━━ Supplied records

(** * The web crawler of apm-discovery-agent (scripts/create_knowledge_base.py)

    A shallow embedding of the crawler: URL filtering, sitemap discovery,
    page fetching, translation and the breadth-first crawl loop, together
    with the two callers that choose the frontier
    ([load_documents_from_sources] and [load_api_reference_documents]).

    Python exceptions are modelled by a small state-and-exception monad.
    The state is the module-global translation client plus the trace of
    the [requests.get] calls issued, so that properties about what is
    fetched can be stated.  The [while queue:] loop runs on fuel; running out of fuel is a
    third outcome, distinct from returning and raising. *)

From Stdlib Require Import String Ascii List Bool ZArith Arith Lia Permutation.
Import ListNotations.
Open Scope string_scope.
Open Scope list_scope.

(* ------------------------------------------------------------------ *)
(** ** Python string helpers *)

(** [prefixb p s]: [s.startswith(p)]. *)
Fixpoint prefixb (p s : string) : bool :=
  match p, s with
  | EmptyString, _ => true
  | String a p', String b s' => Ascii.eqb a b && prefixb p' s'
  | _, _ => false
  end.

(** [contains needle hay]: Python's [needle in hay] on [str]. *)
Fixpoint contains (needle hay : string) : bool :=
  prefixb needle hay ||
  match hay with
  | EmptyString => false
  | String _ h => contains needle h
  end.

(** Membership in a Python [set] of strings (the visited set). *)
Definition mem (u : string) (s : list string) : bool :=
  existsb (String.eqb u) s.

(** Python truthiness of an [Optional[str]]. *)
Definition truthy (o : option string) : bool :=
  match o with
  | Some s => negb (String.eqb s "")
  | None => false
  end.

(* ------------------------------------------------------------------ *)
(** ** Global configuration *)

Definition IGNORE_PATTERNS : list string :=
  ["/login"; "/signup"; "/edit"; "cdn-cgi"; "?"; "#";
   ".pdf"; ".zip"; ".jpg"; ".png"].

(** [any(pattern in url for pattern in IGNORE_PATTERNS)] *)
Definition ignored (url : string) : bool :=
  existsb (fun pattern => contains pattern url) IGNORE_PATTERNS.

(* ------------------------------------------------------------------ *)
(** ** [urllib.parse.urlparse(url).netloc]

    Follows CPython's [urlsplit]: leading C0 controls and spaces are
    stripped, tab, CR and LF are removed, a scheme is split off when the
    text before the first [':'] starts with a letter and consists of scheme
    characters, and the netloc is what follows a leading ["//"] up to the
    first of ['/'], ['?'], ['#'].  A netloc with an unbalanced ['['] or
    [']'] raises [ValueError("Invalid IPv6 URL")]; when it has both, the
    text between the first ['['] and the next [']'] goes through
    [_check_bracketed_host] (CPython 3.11.4 and later), which raises
    [ValueError] unless it is an IPvFuture literal [v<hex>.<text>] or an
    IPv6 address as [ipaddress] parses it (IPv4 in brackets is refused).
    Every [ValueError] is modelled by [None]. *)

Definition is_alpha (c : ascii) : bool :=
  let n := nat_of_ascii c in
  (((65 <=? n) && (n <=? 90)) || ((97 <=? n) && (n <=? 122)))%nat.

Definition is_digit (c : ascii) : bool :=
  let n := nat_of_ascii c in ((48 <=? n) && (n <=? 57))%nat.

Definition is_scheme_char (c : ascii) : bool :=
  is_alpha c || is_digit c
  || Ascii.eqb c "+"%char || Ascii.eqb c "-"%char || Ascii.eqb c "."%char.

(** The text after the first [':'], provided every character before it is
    a scheme character. *)
Fixpoint after_scheme (s : string) : option string :=
  match s with
  | EmptyString => None
  | String c r =>
      if Ascii.eqb c ":"%char then Some r
      else if is_scheme_char c then after_scheme r
      else None
  end.

Definition split_scheme (url : string) : string :=
  match url with
  | EmptyString => url
  | String c _ =>
      if is_alpha c then
        match after_scheme url with Some r => r | None => url end
      else url
  end.

Fixpoint lstrip_c0 (s : string) : string :=
  match s with
  | EmptyString => s
  | String c r => if (nat_of_ascii c <=? 32)%nat then lstrip_c0 r else s
  end.

Definition is_unsafe_byte (c : ascii) : bool :=
  let n := nat_of_ascii c in ((n =? 9) || (n =? 10) || (n =? 13))%nat.

Fixpoint remove_unsafe (s : string) : string :=
  match s with
  | EmptyString => s
  | String c r =>
      if is_unsafe_byte c then remove_unsafe r else String c (remove_unsafe r)
  end.

(** [_splitnetloc(url, 2)], first component. *)
Fixpoint take_netloc (s : string) : string :=
  match s with
  | EmptyString => s
  | String c r =>
      if Ascii.eqb c "/"%char || Ascii.eqb c "?"%char || Ascii.eqb c "#"%char
      then EmptyString
      else String c (take_netloc r)
  end.

Definition has_char (c : ascii) (s : string) : bool :=
  contains (String c EmptyString) s.

(** [s.partition(sep)]: the text before the first [sep], whether [sep]
    occurs, and the text after it. *)
Fixpoint partition (sep : ascii) (s : string) : string * bool * string :=
  match s with
  | EmptyString => ("", false, "")
  | String c r =>
      if Ascii.eqb c sep then ("", true, r)
      else let '(b, f, a) := partition sep r in (String c b, f, a)
  end.

(** [s.split(sep)]. *)
Fixpoint py_split (sep : ascii) (s : string) : list string :=
  match s with
  | EmptyString => [""]
  | String c r =>
      if Ascii.eqb c sep then "" :: py_split sep r
      else match py_split sep r with
           | x :: xs => String c x :: xs
           | [] => [String c ""]
           end
  end.

Fixpoint str_forallb (p : ascii -> bool) (s : string) : bool :=
  match s with
  | EmptyString => true
  | String c r => p c && str_forallb p r
  end.

Definition is_hex_digit (c : ascii) : bool :=
  let n := nat_of_ascii c in
  (is_digit c || ((65 <=? n) && (n <=? 70)) || ((97 <=? n) && (n <=? 102)))%nat.

(** [int(s, 10)] for a string of decimal digits. *)
Fixpoint dec_value (acc : nat) (s : string) : nat :=
  match s with
  | EmptyString => acc
  | String c r => dec_value (acc * 10 + (nat_of_ascii c - 48)) r
  end.

(** [ipaddress.IPv4Address._parse_octet] does not raise. *)
Definition octet_ok (o : string) : bool :=
  if String.eqb o "" then false
  else if negb (str_forallb is_digit o) then false
  else if (3 <? String.length o)%nat then false
  else if negb (String.eqb o "0") && prefixb "0" o then false
  else (dec_value 0 o <=? 255)%nat.

(** [ipaddress.IPv4Address(h)] does not raise. *)
Definition ipv4_ok (h : string) : bool :=
  negb (has_char "/"%char h) && negb (String.eqb h "")
  && (let octets := py_split "."%char h in
      (length octets =? 4)%nat && forallb octet_ok octets).

(** [ipaddress.IPv6Address._parse_hextet] does not raise. *)
Definition hextet_ok (h : string) : bool :=
  str_forallb is_hex_digit h && (String.length h <=? 4)%nat
  && negb (String.eqb h "").

(** The indices [i] in [range(1, len(parts) - 1)] with [not parts[i]]. *)
Definition inner_empty (parts : list string) : list nat :=
  filter (fun i => String.eqb (nth i parts "") "") (seq 1 (length parts - 2)).

(** [ipaddress.IPv6Address._ip_int_from_string(ip_str)] does not raise. *)
Definition ipv6_int_ok (ip_str : string) : bool :=
  if String.eqb ip_str "" then false else
  let parts0 := py_split ":"%char ip_str in
  if (length parts0 <? 3)%nat then false else
  let tail := last parts0 "" in
  let parts :=
    if has_char "."%char tail then
      if ipv4_ok tail then Some (removelast parts0 ++ ["0"; "0"]) else None
    else Some parts0 in
  match parts with
  | None => false
  | Some parts =>
      let n := length parts in
      if (9 <? n)%nat then false else
      match inner_empty parts with
      | [] =>
          (n =? 8)%nat && negb (String.eqb (nth 0 parts "") "")
          && negb (String.eqb (last parts "") "")
          && forallb hextet_ok parts
      | [skip_index] =>
          let hi := skip_index in
          let lo := n - skip_index - 1 in
          let '(hi, ok_hi) :=
            if String.eqb (nth 0 parts "") "" then (hi - 1, (hi - 1 =? 0)%nat)
            else (hi, true) in
          let '(lo, ok_lo) :=
            if String.eqb (last parts "") "" then (lo - 1, (lo - 1 =? 0)%nat)
            else (lo, true) in
          ok_hi && ok_lo && (hi + lo <? 8)%nat
          && forallb hextet_ok (firstn hi parts)
          && forallb hextet_ok (skipn (n - lo) parts)
      | _ :: _ :: _ => false
      end
  end.

(** [ipaddress.IPv6Address(h)] does not raise: no ['/'], an optional
    non-empty [%scope_id] without a further ['%'], and a valid address. *)
Definition ipv6_ok (h : string) : bool :=
  negb (has_char "/"%char h)
  && (let '(addr, sep, scope_id) := partition "%"%char h in
      (if sep then negb (String.eqb scope_id "")
                   && negb (has_char "%"%char scope_id)
       else true)
      && ipv6_int_ok addr).

(** [re.match(r"\Av[a-fA-F0-9]+\..+\Z", h)] succeeds. *)
Definition ipvfuture_ok (h : string) : bool :=
  match h with
  | String v r =>
      Ascii.eqb v "v"%char &&
      (fix hex_run (started : bool) (s : string) : bool :=
         match s with
         | String c s' =>
             if is_hex_digit c then hex_run true s'
             else if Ascii.eqb c "."%char then
               started && negb (String.eqb s' "")
               && negb (has_char (ascii_of_nat 10) s')
             else false
         | EmptyString => false
         end) false r
  | EmptyString => false
  end.

(** [_check_bracketed_host(h)] does not raise: an IPvFuture literal when
    [h] starts with ['v'], otherwise an address that
    [ipaddress.ip_address] accepts and that is not IPv4. *)
Definition check_bracketed_host (h : string) : bool :=
  if prefixb "v" h then ipvfuture_ok h
  else if ipv4_ok h then false
  else ipv6_ok h.

Definition urlparse_netloc (url : string) : option string :=
  let u := split_scheme (remove_unsafe (lstrip_c0 url)) in
  match u with
  | String c1 (String c2 r) =>
      if Ascii.eqb c1 "/"%char && Ascii.eqb c2 "/"%char then
        let netloc := take_netloc r in
        if (has_char "["%char netloc && negb (has_char "]"%char netloc))
           || (has_char "]"%char netloc && negb (has_char "["%char netloc))
        then None
        else if has_char "["%char netloc && has_char "]"%char netloc then
          let '(_, _, after_open) := partition "["%char netloc in
          let '(bracketed_host, _, _) := partition "]"%char after_open in
          if check_bracketed_host bracketed_host then Some netloc else None
        else Some netloc
      else Some ""
  | _ => Some ""
  end.

(* ------------------------------------------------------------------ *)
(** ** Exceptions, HTTP responses, documents *)

(** The exception classes that matter to the control flow.
    [RequestException] covers every [requests] error, including the
    [HTTPError] raised by [raise_for_status]; [LoaderError] is whatever
    a third-party document reader raises. *)
Inductive exn : Type :=
| RequestException
| ParseError
| ValueError
| IndexError
| LoaderError.

Definition is_request_exception (e : exn) : bool :=
  match e with RequestException => true | _ => false end.

Definition is_request_or_parse (e : exn) : bool :=
  match e with RequestException | ParseError => true | _ => false end.

(** What the third-party parsers make of a response body.
    [xml_locs]: [ET.fromstring(body).findall("ns:url/ns:loc", ns)] texts,
    or [None] when [ET.fromstring] raises [ParseError];
    [soup_text]: [BeautifulSoup(body, "html.parser").get_text()];
    [soup_hrefs]: the [href] of every [soup.find_all("a", href=True)]. *)
Record body : Type := mkBody {
  xml_locs : option (list string);
  soup_text : string;
  soup_hrefs : list string
}.

Record response : Type := mkResponse {
  status_code : Z;
  content : body
}.

(** [llama_index.core.Document(text=..., extra_info={"url": url})] *)
Record Document : Type := mkDocument {
  doc_text : string;
  doc_url : string
}.

(** The call site of a [requests.get]. *)
Inductive site : Type := SitemapGet | ContentGet | LinksGet.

━━━━

▶ _Work required_
Nothing but an exact copy of the lines from the start of the entries through the line containing "(** [prefixb p s]: [s.startswith(p)]. *)" belongs in the response.

▶ _Worked solution_
(** * The web crawler of apm-discovery-agent (scripts/create_knowledge_base.py)

    A shallow embedding of the crawler: URL filtering, sitemap discovery,
    page fetching, translation and the breadth-first crawl loop, together
    with the two callers that choose the frontier
    ([load_documents_from_sources] and [load_api_reference_documents]).

    Python exceptions are modelled by a small state-and-exception monad.
    The state is the module-global translation client plus the trace of
    the [requests.get] calls issued, so that properties about what is
    fetched can be stated.  The [while queue:] loop runs on fuel; running out of fuel is a
    third outcome, distinct from returning and raising. *)

From Stdlib Require Import String Ascii List Bool ZArith Arith Lia Permutation.
Import ListNotations.
Open Scope string_scope.
Open Scope list_scope.

(* ------------------------------------------------------------------ *)
(** ** Python string helpers *)

(** [prefixb p s]: [s.startswith(p)]. *)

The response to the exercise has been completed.